◆ Exercise directions
Line by line, copy the listing below exactly.

◆ Data
(** * Divine Wrath front end: the zero-knowledge claim pipeline

  A shallow embedding of the claim evaluator and proof orchestration of
  [utils/zkProof.ts] (functions [verifyClaimLocally], [generateClaimProof],
  [serializeProof], [deserializeProof]) and of the byte codec of the
  blockchain service ([decimalToBytes32], [g1PointToBytes],
  [g2PointToBytes], [convertSnarkjsProofToContract]).

  Conventions of the embedding.
  - A JavaScript [number] that holds an integer is a [Z]; the grid
    arithmetic of the evaluator only meets integers far below 2^53, where
    double arithmetic is exact.  [Math.floor (x / 3)] is [Z.div] (floor
    division) and [%] is [Z.rem] (the sign follows the dividend).
  - A [bigint] is a [Z]; [&] and [>>] are [Z.land] and [Z.shiftr].
  - A JavaScript string is a [string]: a sequence of code units, here
    below 256.
  - A function that can throw returns a [result]. *)

From Stdlib Require Import ZArith Lia List String Ascii DecimalString.
From stdpp Require Import base option list strings gmap.

Local Open Scope string_scope.
Local Open Scope list_scope.
Local Open Scope Z_scope.

(** ** Host values: exceptions and completion records *)

Module JS.

(** The exceptions the embedded code can raise.  [Error msg] is
    [new Error(msg)]; the others are raised by built-ins. *)
Inductive exn : Type :=
| Error (message : string)
| SyntaxError
| TypeError
| RangeError.

Inductive result (A : Type) : Type :=
| Ok (a : A)
| Throw (e : exn).
Arguments Ok {A} a.
Arguments Throw {A} e.

#[export] Instance result_ret : MRet result := fun A a => Ok a.
#[export] Instance result_bind : MBind result := fun A B k m =>
  match m with
  | Ok a => k a
  | Throw e => Throw e
  end.

(** [o] is a value that may be [undefined]; using [undefined] where the
    built-in needs a value raises [TypeError]. *)
Definition defined {A} (o : option A) : result A :=
  match o with
  | Some a => Ok a
  | None => Throw TypeError
  end.

End JS.
Import JS.

(** ** Built-ins met by the byte codec *)

Module Builtins.

(** [StrWhiteSpaceChar], among the code units below 256: TAB, LF, VT, FF,
    CR, SP and NBSP. *)
Definition is_StrWhiteSpaceChar (c : ascii) : bool :=
  match N_of_ascii c with
  | 9 | 10 | 11 | 12 | 13 | 32 | 160 => true
  | _ => false
  end%N.

Fixpoint trim_start (text : list ascii) : list ascii :=
  match text with
  | c :: rest => if is_StrWhiteSpaceChar c then trim_start rest else text
  | [] => []
  end.

Definition trim (text : list ascii) : list ascii :=
  rev (trim_start (rev (trim_start text))).

(** The value of a digit: 0-9, a-f, A-F. *)
Definition digit_of (c : ascii) : option Z :=
  let n := Z.of_N (N_of_ascii c) in
  if (48 <=? n) && (n <=? 57) then Some (n - 48)
  else if (97 <=? n) && (n <=? 102) then Some (n - 87)
  else if (65 <=? n) && (n <=? 70) then Some (n - 55)
  else None.

Fixpoint digits_value (radix acc : Z) (ds : list ascii) : option Z :=
  match ds with
  | [] => Some acc
  | c :: ds' =>
      match digit_of c with
      | Some d => if d <? radix then digits_value radix (radix * acc + d) ds' else None
      | None => None
      end
  end.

◆ Reply to the exercise
(** * Divine Wrath front end: the zero-knowledge claim pipeline

  A shallow embedding of the claim evaluator and proof orchestration of
  [utils/zkProof.ts] (functions [verifyClaimLocally], [generateClaimProof],
  [serializeProof], [deserializeProof]) and of the byte codec of the
  blockchain service ([decimalToBytes32], [g1PointToBytes],
  [g2PointToBytes], [convertSnarkjsProofToContract]).

  Conventions of the embedding.
  - A JavaScript [number] that holds an integer is a [Z]; the grid
    arithmetic of the evaluator only meets integers far below 2^53, where
    double arithmetic is exact.  [Math.floor (x / 3)] is [Z.div] (floor
    division) and [%] is [Z.rem] (the sign follows the dividend).
  - A [bigint] is a [Z]; [&] and [>>] are [Z.land] and [Z.shiftr].
  - A JavaScript string is a [string]: a sequence of code units, here
    below 256.
  - A function that can throw returns a [result]. *)

From Stdlib Require Import ZArith Lia List String Ascii DecimalString.
From stdpp Require Import base option list strings gmap.

Local Open Scope string_scope.
Local Open Scope list_scope.
Local Open Scope Z_scope.

(** ** Host values: exceptions and completion records *)

Module JS.

(** The exceptions the embedded code can raise.  [Error msg] is
    [new Error(msg)]; the others are raised by built-ins. *)
Inductive exn : Type :=
| Error (message : string)
| SyntaxError
| TypeError
| RangeError.

Inductive result (A : Type) : Type :=
| Ok (a : A)
| Throw (e : exn).
Arguments Ok {A} a.
Arguments Throw {A} e.

#[export] Instance result_ret : MRet result := fun A a => Ok a.
#[export] Instance result_bind : MBind result := fun A B k m =>
  match m with
  | Ok a => k a
  | Throw e => Throw e
  end.

(** [o] is a value that may be [undefined]; using [undefined] where the
    built-in needs a value raises [TypeError]. *)
Definition defined {A} (o : option A) : result A :=
  match o with
  | Some a => Ok a
  | None => Throw TypeError
  end.

End JS.
Import JS.

(** ** Built-ins met by the byte codec *)

Module Builtins.

(** [StrWhiteSpaceChar], among the code units below 256: TAB, LF, VT, FF,
    CR, SP and NBSP. *)
Definition is_StrWhiteSpaceChar (c : ascii) : bool :=
  match N_of_ascii c with
  | 9 | 10 | 11 | 12 | 13 | 32 | 160 => true
  | _ => false
  end%N.

Fixpoint trim_start (text : list ascii) : list ascii :=
  match text with
  | c :: rest => if is_StrWhiteSpaceChar c then trim_start rest else text
  | [] => []
  end.

Definition trim (text : list ascii) : list ascii :=
  rev (trim_start (rev (trim_start text))).

(** The value of a digit: 0-9, a-f, A-F. *)
Definition digit_of (c : ascii) : option Z :=
  let n := Z.of_N (N_of_ascii c) in
  if (48 <=? n) && (n <=? 57) then Some (n - 48)
  else if (97 <=? n) && (n <=? 102) then Some (n - 87)
  else if (65 <=? n) && (n <=? 70) then Some (n - 55)
  else None.

Fixpoint digits_value (radix acc : Z) (ds : list ascii) : option Z :=
  match ds with
  | [] => Some acc
  | c :: ds' =>
      match digit_of c with
      | Some d => if d <? radix then digits_value radix (radix * acc + d) ds' else None
      | None => None
      end
  end.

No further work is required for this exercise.